Jay Monahan: PGA Tour’s deal deadline with PIF ‘a firm target’

PGA Tour commissioner Jay Monahan said the Dec. 31 deadline outlined in the framework agreement with the Public Investment Fund remains “a firm target” and that he plans to meet with PIF governor Yasir Al-Rumayyan next week.

Speaking at The New York Times DealBook Summit in New York City on Wednesday, Monahan acknowledged the tour is in discussions with multiple parties about potential investment in a new for-profit entity but that negotiations with PIF and the DP World Tour are ongoing.

“We’re having conversations with multiple parties,” Monahan said, per multiple reports. “The deadline for our conversations with PIF, as you know, is a firm target.

“I’ll be with Yasir next week, and we continue to advance our conversations. And I think it’s pretty well known that there’s a large number of other interested parties that we’re also pushing to think about.”

Monahan’s comments came amid speculation that the deadline for the agreement to be finalized may be extended. The tour has also been in discussions with other interested parties, most notably the Fenway Sports Group. Investment firm KKR & Co. is another group reported to have had discussions with the tour.

Monahan said that a potential agreement with PIF may include at least one additional co-investor.

“When this gets finalized, the PGA Tour is going to be in a position that I talked about earlier, where again, the athletes are owners in their sport, and you’ve got not only the PIF, but you’ve likely got another co-investor, with significant experience in business, in sport and brand that’s going to help take the PGA Tour to another level and help us take share from other sports and even be more competitive,” he said, per reports.

“What’s most important to our players is that they go from the model of being independent contractors to being owners.”

The framework agreement came as a surprise announcement on June 6, with Monahan and Al-Rumayyan appearing together on CBNC. The agreement was negotiated among a small group of people and rankled much of the PGA Tour’s membership.

Eight days later, Monahan would begin a month-long medical leave due to anxiety and mental health concerns. He returned to his post on July 17.
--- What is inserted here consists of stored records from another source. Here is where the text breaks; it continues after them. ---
(** * pipeline.py: the DuckDB loan pipeline, as a shallow embedding

    The program is one Python function, [main], that sends a fixed sequence
    of SQL statements to a DuckDB connection.  Each statement builds one
    table from the tables built before it.  A table is modelled as the list
    of its rows, a row as a record with one field per column, a nullable
    column as an [option], and a SQL truth value as an [option bool] with
    the three-valued connectives of SQL. *)

From Stdlib Require Import ZArith QArith Lia Bool Ascii String.
From stdpp Require Import base option list sorting strings.

Open Scope Z_scope.

(** ** SQL expressions over nullable values *)

Module SQL.

(** A SQL boolean: TRUE, FALSE or NULL. *)
Definition tri : Type := option bool.

Definition TRUE : tri := Some true.
Definition FALSE : tri := Some false.
Definition UNKNOWN : tri := None.

Definition AND (a b : tri) : tri :=
  match a, b with
  | Some false, _ | _, Some false => Some false
  | Some true, Some true => Some true
  | _, _ => None
  end.

Definition OR (a b : tri) : tri :=
  match a, b with
  | Some true, _ | _, Some true => Some true
  | Some false, Some false => Some false
  | _, _ => None
  end.

Definition NOT (a : tri) : tri := negb <$> a.

Definition IS_NULL {A} (x : option A) : tri :=
  Some (match x with None => true | Some _ => false end).

Definition IS_NOT_NULL {A} (x : option A) : tri :=
  Some (match x with None => false | Some _ => true end).

(** A binary comparison: NULL as soon as one side is NULL. *)
Definition cmp {A B} (f : A -> B -> bool) (x : option A) (y : option B) : tri :=
  match x, y with
  | Some a, Some b => Some (f a b)
  | _, _ => None
  end.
“I think what’s happening to me in my head around that timeframe was not too dissimilar to what was happening to me in my head in the months prior to it,” Monahan said Wednesday. “This had been an extended conflict. It had affected me, my mental and my physical health.”

Tiger Woods, who had no knowledge of the framework agreement at the time of the announcement, has since joined the tour’s Policy Board as a player director. Meanwhile, Rory McIlroy left the board and was recently replaced by Jordan Spieth.

“(Monahan) understands what happened prior to that can’t happen again and won’t happen again, not with the players that are involved and not with the player directors having the role that we have,” Woods said on Tuesday.

“We’re not going to have what transpired in a few months without our involvement again.”